(BEING CONTINUED FROM 30/05/2015)
ETHICAL FRAMEWORKS – CONVERGENCE AND COMPLEXITY
When it comes to outlining what applied ethical frameworks might be relevant to Participatory Theatre, there is convergence and complexity.
The International Federation of Arts Councils and Culture Agencies’ report ‘Ethics in Cultural policy’ expresses itself in human rights language, with an emphasis on the civic:
Cultural policy we understood in the way Jarmo Malkavaara defines it as an entity of measures by which different operators in society consciously seek to influence, and (be influenced by), cultural activities in society. Ethical choices are not black‐and‐white right‐or‐wrong setups but can, in different situations, be justified by different means and aim at different effect. In cultural policy the important thing is to make choices consciously and transparently after a keen scrutiny of ethical consequences.
IFACCA define three ethical lenses through which cultural policy can be evaluated: virtue, responsibility and benefit. Underpinning these is the notion of Fair Culture, rooted in human rights principles.
In contrast, Rustom Bharucha’s has provocatively proposed a Genet‐inspired commitment to a betrayal of the civic:
I think betrayal can seem perverse, but if one sees in it the possibilities of a certain rigor in not succumbing to bourgeois morality and feel‐good liberal, even ‘radical’ sentiments, it can serve as a robust corrective to political correctness and the illusions of good citizenship. To what extent am I prepared to endorse the ethics of illegality in order to activate the process of social and political change beyond the boundaries of theatre practice? This, indeed, is my ethical dilemma. Not so much in ‘crossing the line’ of unethical action, but in not crossing the line with the necessary combination of political rigor, cunning and audacity. Rustom Bharucha. 3
An approach which is in clear conflict with more sedate notions of ‘good practice’, and the observation of Health and Safety regulations!
Stella Barnes has developed a set of ethical principles which underpin the participatory theatre work of the Oval House, London:
• Choice: participants’ agenda not pre‐empted.
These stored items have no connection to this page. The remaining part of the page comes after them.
(* ===== verification/Uuid.v ===== *)
(** * Identifiers (foundation/miku_uuid.c)

    A version-4 identifier is cut from a pool of 4096 random bytes, refilled
    when fewer than 16 are left; without a source of randomness the bytes come
    from a xorshift generator seeded by the clock.  The bytes the kernel
    returns, the clock and the address that seeds the generator are arguments
    of the call. *)
From Stdlib Require Import Ascii.
From S2P Require Import Prelude Hash Json JsonText Bytes.
#[local] Open Scope list_scope.
#[local] Open Scope Z_scope.

Definition MK_UUID_POOL_SZ : Z := 4096.

(** The pool of a thread; it starts empty. *)
Record uuid_pool := UuidPool { mk_uuid_pool : bytes; mk_uuid_pool_pos : Z }.

Definition empty_pool : uuid_pool := UuidPool (replicate 4096 0) MK_UUID_POOL_SZ.

(** What a call finds: the bytes [getrandom] or /dev/urandom fill the pool
    with, if they do, and the seed of the last resort. *)
Record uuid_source := UuidSource { us_fill : option bytes; us_nsec : Z; us_sec : Z; us_addr : Z }.

(** One byte of the generator: the new state and the byte. *)
Definition xorshift (s : Z) : Z * Z :=
  let s := Z.lxor s (Z.shiftr s 12) in
  let s := Z.lxor s (u64 (Z.shiftl s 25)) in
  let s := Z.lxor s (Z.shiftr s 27) in
  (s, u8 (Z.shiftr (u64 (s * 2685821657736338717)) 33)).

Fixpoint xorshift_bytes (n : nat) (s : Z) : bytes :=
  match n with
  | O => []
  | S n' => let '(s, b) := xorshift s in b :: xorshift_bytes n' s
  end.

Definition fallback_bytes (src : uuid_source) (len : nat) : bytes :=
  xorshift_bytes len
    (Z.lxor (Z.lxor (u64 (us_nsec src * 6364136223846793005)) (u64 (us_sec src * 1442695040888963407))) (u64 (us_addr src))).

(** [out[6] = (out[6] & 0x0F) | 0x40; out[8] = (out[8] & 0x3F) | 0x80]. *)
Definition stamp (out : bytes) : bytes :=
  upd_at (fun b => Z.lor (Z.land b 63) 128) 8 (upd_at (fun b => Z.lor (Z.land b 15) 64) 6 out).

(** The 16 bytes before the version is stamped on them, and the pool after. *)
Definition draw (p : uuid_pool) (src : uuid_source) : bytes * uuid_pool :=
  let p := if MK_UUID_POOL_SZ <? mk_uuid_pool_pos p + 16 then
             match us_fill src with Some b => UuidPool b 0 | None => p end
           else p in
  if MK_UUID_POOL_SZ <? mk_uuid_pool_pos p + 16 then (fallback_bytes src 16, p)
  else (take 16 (drop (Z.to_nat (mk_uuid_pool_pos p)) (mk_uuid_pool p)),
        UuidPool (mk_uuid_pool p) (mk_uuid_pool_pos p + 16)).

Definition miku_uuid_generate_bytes (p : uuid_pool) (src : uuid_source) : bytes * uuid_pool :=
  let '(out, p) := draw p src in (stamp out, p).

Definition hex2 (b : Z) : text := [hex_digit (Z.shiftr b 4); hex_digit (Z.land b 15)].

(** The loop from byte [i] on: a dash after the bytes 3, 5, 7 and 9. *)
Fixpoint uuid_chars (i : Z) (bs : bytes) : text :=
  match bs with
  | [] => []
  | b :: bs => hex2 b ++ (if (i =? 3) || (i =? 5) || (i =? 7) || (i =? 9) then ["-"%char] else []) ++ uuid_chars (i + 1) bs
  end.

Definition miku_uuid_generate (p : uuid_pool) (src : uuid_source) : text * uuid_pool :=
  let '(bytes, p) := miku_uuid_generate_bytes p src in (uuid_chars 0 bytes, p).

(** ** Shape *)

Definition pool_ok (p : uuid_pool) : Prop :=
  length (mk_uuid_pool p) = 4096%nat /\ Forall is_byte (mk_uuid_pool p) /\ 0 <= mk_uuid_pool_pos p.

Definition source_ok (src : uuid_source) : Prop :=
  forall b, us_fill src = Some b -> length b = 4096%nat /\ Forall is_byte b.

Lemma empty_pool_ok : pool_ok empty_pool.
Proof. split_and!; [done|apply list.Forall_replicate; unfold is_byte; lia|done]. Qed.

Lemma xorshift_bytes_ok n : forall s, length (xorshift_bytes n s) = n /\ Forall is_byte (xorshift_bytes n s).
Proof.
  induction n as [|n IH]; intros s; [by split|]. cbn [xorshift_bytes]. destruct (xorshift s) as [s' b] eqn:E.
  destruct (IH s') as [Hl Hf]. split; [cbn; by rewrite Hl|]. constructor; [|done]. injection E as _ <-. apply u8_byte.
Qed.

Lemma fallback_bytes_ok src n : length (fallback_bytes src n) = n /\ Forall is_byte (fallback_bytes src n).
Proof. apply xorshift_bytes_ok. Qed.

Lemma draw_ok p src : pool_ok p -> source_ok src ->
  length (draw p src).1 = 16%nat /\ Forall is_byte (draw p src).1 /\ pool_ok (draw p src).2.
Proof.
  intros Hp Hs. unfold draw.
  set (p' := if MK_UUID_POOL_SZ <? mk_uuid_pool_pos p + 16 then match us_fill src with Some b => UuidPool b 0 | None => p end else p).
  assert (pool_ok p') as (Hl & Hf & Hpos).
  { unfold p'. destruct (MK_UUID_POOL_SZ <? _); [|done]. destruct (us_fill src) as [b|] eqn:E; [|done]. destruct (Hs b E). by split_and!. }
  unfold MK_UUID_POOL_SZ in *. destruct (Z.ltb_spec 4096 (mk_uuid_pool_pos p' + 16)); cbn [fst snd].
  - destruct (fallback_bytes_ok src 16) as [F1 F2]. exact (conj F1 (conj F2 (conj Hl (conj Hf Hpos)))).
  - split_and!; [rewrite length_take, length_drop; lia|by apply list.Forall_take, list.Forall_drop|].
    split_and!; cbn; [done|done|lia].
Qed.

(** The bytes [b0 .. b15] of a draw, spelt out. *)
Lemma sixteen {A} (l : list A) : length l = 16%nat -> exists b0 b1 b2 b3 b4 b5 b6 b7 b8 b9 b10 b11 b12 b13 b14 b15,
  l = [b0; b1; b2; b3; b4; b5; b6; b7; b8; b9; b10; b11; b12; b13; b14; b15].
Proof. intros Hl. do 16 (destruct l as [|? l]; [done|]). destruct l; [|done]. repeat eexists. Qed.

Definition hex_pair_ok (b : Z) : bool :=
  bool_decide (omap hex_val (hex2 b) = [b / 16; b mod 16]) && negb (existsb (Ascii.eqb "-") (hex2 b)).

Lemma hex2_ok b : is_byte b -> omap hex_val (hex2 b) = [b / 16; b mod 16] /\ "-"%char ∉ hex2 b.
Proof.
  intros Hb. assert (forallb hex_pair_ok (seqZ 0 256) = true) as Hall by (vm_compute; reflexivity).
  rewrite forallb_forall in Hall. specialize (Hall b). rewrite <- list_elem_of_In, elem_of_seqZ in Hall. unfold is_byte in Hb.
  apply andb_prop in Hall as [H1%bool_decide_eq_true H2]; [|lia]. split; [done|]. intros Hin.
  apply negb_true_iff in H2. rewrite <- not_true_iff_false, existsb_exists in H2. apply H2. exists "-"%char. by rewrite <- list_elem_of_In.
Qed.

(** The bytes that the characters of an identifier spell. *)
Definition uuid_value (t : text) : list Z := omap hex_val t.

Lemma uuid_chars_value bs : Forall is_byte bs -> forall i, uuid_value (uuid_chars i bs) = mjoin ((fun b => [b / 16; b mod 16]) <$> bs).
Proof.
  induction 1 as [|b bs Hb Hf IH]; intros i; [done|]. cbn [uuid_chars fmap list_fmap mjoin list_join]. unfold uuid_value in *.
  rewrite !omap_app, IH, (proj1 (hex2_ok b Hb)). by destruct ((i =? 3) || (i =? 5) || (i =? 7) || (i =? 9)).
Qed.

Lemma stamp_bytes out : Forall is_byte out -> Forall is_byte (stamp out).
Proof.
  intros Hf. unfold stamp, upd_at. apply list.Forall_alter; [apply list.Forall_alter; [done|]|]; intros b _ _; unfold is_byte.
  - change 256 with (2 ^ 8). apply lor_bound; [lia| |lia]. change 15 with (2 ^ 4 - 1). rewrite land_mask by lia. pose proof (Z.mod_pos_bound b (2 ^ 4)). lia.
  - change 256 with (2 ^ 8). apply lor_bound; [lia| |lia]. change 63 with (2 ^ 6 - 1). rewrite land_mask by lia. pose proof (Z.mod_pos_bound b (2 ^ 6)). lia.
Qed.

Definition version_ok (b : Z) : bool := bool_decide (Z.lor (Z.land b 15) 64 / 16 = 4).
Definition variant_ok (b : Z) : bool := bool_decide (8 <= Z.lor (Z.land b 63) 128 / 16 <= 11).

Lemma stamp_nibbles b : is_byte b -> Z.lor (Z.land b 15) 64 / 16 = 4 /\ 8 <= Z.lor (Z.land b 63) 128 / 16 <= 11.
Proof.
  intros Hb. assert (forallb (fun b => version_ok b && variant_ok b) (seqZ 0 256) = true) as Hall by (vm_compute; reflexivity).
  rewrite forallb_forall in Hall. specialize (Hall b). rewrite <- list_elem_of_In, elem_of_seqZ in Hall. unfold is_byte in Hb.
  apply andb_prop in Hall as [H1%bool_decide_eq_true H2%bool_decide_eq_true]; [done|lia].
Qed.

(** Every identifier has the form of a version-4 UUID: 36 characters, dashes at
    the positions 8, 13, 18 and 23, at the other positions 32 hexadecimal digits
    that spell the stamped bytes, version digit 4 and variant digit 8 to b; with
    randomness or without. *)
Theorem uuid_shape p src : pool_ok p -> source_ok src ->
  let t := (miku_uuid_generate p src).1 in
  length t = 36%nat /\ (forall i, i ∈ [8; 13; 18; 23]%nat -> t !! i = Some "-"%char) /\
  uuid_value t = mjoin ((fun b => [b / 16; b mod 16]) <$> (miku_uuid_generate_bytes p src).1) /\
  length (uuid_value t) = 32%nat /\
  uuid_value t !! 12%nat = Some 4 /\ (exists v, uuid_value t !! 16%nat = Some v /\ 8 <= v <= 11).
Proof.
  intros Hp Hs. cbv zeta. destruct (draw_ok p src Hp Hs) as (Hl & Hf & _). unfold miku_uuid_generate, miku_uuid_generate_bytes.
  destruct (draw p src) as [out p']. cbn [fst] in *. pose proof (stamp_bytes out Hf) as Hs'.
  rewrite uuid_chars_value by done. destruct (sixteen out Hl) as (b0 & b1 & b2 & b3 & b4 & b5 & b6 & b7 & b8 & b9 & b10 & b11 & b12 & b13 & b14 & b15 & ->).
  split_and!; [done| |done|done| |].
  - intros i Hi. repeat (apply elem_of_cons in Hi as [->|Hi]; [done|]). by apply elem_of_nil in Hi.
  - change (Some (Z.lor (Z.land b6 15) 64 / 16) = Some 4). f_equal. apply stamp_nibbles. do 6 (apply list.Forall_cons in Hf as [_ Hf]). by apply list.Forall_cons in Hf as [? _].
  - exists (Z.lor (Z.land b8 63) 128 / 16). split; [reflexivity|]. apply stamp_nibbles. do 8 (apply list.Forall_cons in Hf as [_ Hf]). by apply list.Forall_cons in Hf as [? _].
Qed.

(** ** The pool *)

Fixpoint draws (p : uuid_pool) (srcs : list uuid_source) : bytes :=
  match srcs with
  | [] => []
  | src :: srcs => let '(out, p) := draw p src in out ++ draws p srcs
  end.

Lemma draws_from b k srcs : length b = 4096%nat -> forall pos, 0 <= pos -> length srcs = k -> pos + 16 * Z.of_nat k <= 4096 ->
  draws (UuidPool b pos) srcs = take (16 * k) (drop (Z.to_nat pos) b).
Proof.
  intros Hb. revert k. induction srcs as [|src srcs IH]; intros k pos Hpos <- Hk; [done|]. cbn [draws length] in *.
  unfold draw, MK_UUID_POOL_SZ. cbn [mk_uuid_pool_pos mk_uuid_pool].
  destruct (Z.ltb_spec 4096 (pos + 16)); [lia|]. cbn [mk_uuid_pool_pos mk_uuid_pool].
  destruct (Z.ltb_spec 4096 (pos + 16)); [lia|].
  rewrite (IH (length srcs) (pos + 16)) by lia.
  replace (Z.to_nat (pos + 16)) with (Z.to_nat pos + 16)%nat by lia. rewrite <- drop_drop.
  replace (16 * S (length srcs))%nat with (16 + 16 * length srcs)%nat by lia. by rewrite take_take_drop.
Qed.

(** No random byte is used twice: the identifiers drawn after a refill are cut,
    one after the other, from the bytes of that refill. *)
Theorem uuid_pool_once p src srcs b :
  us_fill src = Some b -> length b = 4096%nat -> MK_UUID_POOL_SZ < mk_uuid_pool_pos p + 16 -> (length srcs < 256)%nat ->
  draws p (src :: srcs) = take (16 * S (length srcs)) b.
Proof.
  intros Hf Hb Hp Hn. transitivity (draws (UuidPool b 0) (src :: srcs)).
  - cbn [draws]. unfold draw. rewrite Hf. destruct (Z.ltb_spec MK_UUID_POOL_SZ (mk_uuid_pool_pos p + 16)); [done|lia].
  - rewrite (draws_from b (S (length srcs))); [done|done|lia|done|lia].
Qed.

Definition ex_fill : bytes := (fun i => Z.land (i * 37 + 11) 255) <$> seqZ 0 4096.
Definition ex_source : uuid_source := UuidSource (Some ex_fill) 0 0 0.
Definition ex_dry : uuid_source := UuidSource None 123456789 1700000000 4096.

Example uuid_dry_text : length (miku_uuid_generate empty_pool ex_dry).1 = 36%nat.
Proof. vm_compute. reflexivity. Qed.

Lemma ex_source_ok : source_ok ex_source.
Proof.
  intros b [= <-]. split; [by vm_compute|]. apply list.Forall_fmap, list.Forall_forall. intros i _. cbn. unfold is_byte.
  change 255 with (2 ^ 8 - 1). rewrite land_mask by lia. pose proof (Z.mod_pos_bound (i * 37 + 11) (2 ^ 8)). lia.
Qed.

Lemma uuid_shape_witness : length (miku_uuid_generate empty_pool ex_source).1 = 36%nat.
Proof. exact (proj1 (uuid_shape empty_pool ex_source empty_pool_ok ex_source_ok)). Defined.

Lemma uuid_pool_once_witness : draws empty_pool [ex_source; ex_source] = take 32 ex_fill.
Proof. apply (uuid_pool_once empty_pool ex_source [ex_source] ex_fill); [reflexivity|vm_compute; reflexivity|reflexivity|cbn; lia]. Defined.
• Respect: developed via creative process, modelled by Fs.
• Equality: with groups having little experience, through creative process.
• Safety: focus on present/future, no requirement to disclose.
• Tutor competence: support and training, shared perspectives.
(Stella Barnes: Drawing a Line: a discussion of ethics in participatory arts by young refugees, 2008) She describes a process whereby ethics are embodied and developed in the creative process; where sensitivity to personal and creative risk, and mutual respect, inform the work; where the group is viewed as collaborators and not participants; and where reflexivity and critical thinking are at the heart of the process. An approach
which echoes, and expands on, the ‘certain rigour’ of Bharucha’s text.
The concept of Competence is a crucial anchoring for ethical practice: without this, the complexity of Bharucha’s position, the pitfalls and strengths of the ITACCA proposal, and the densely textured implications of the Oval House principles would be impossible to deconstruct and grasp in practice. We can see in these three positions the long‐standing partisan politics of PT in an apparent stand‐off with the civic. The third position
opens up a passage between the first two, responding to the concept of the civic, without pre‐empting the right of participants to reflect critically.
Bharucha recognizes that global power/class relations frequently override stated civic and human rights ethics.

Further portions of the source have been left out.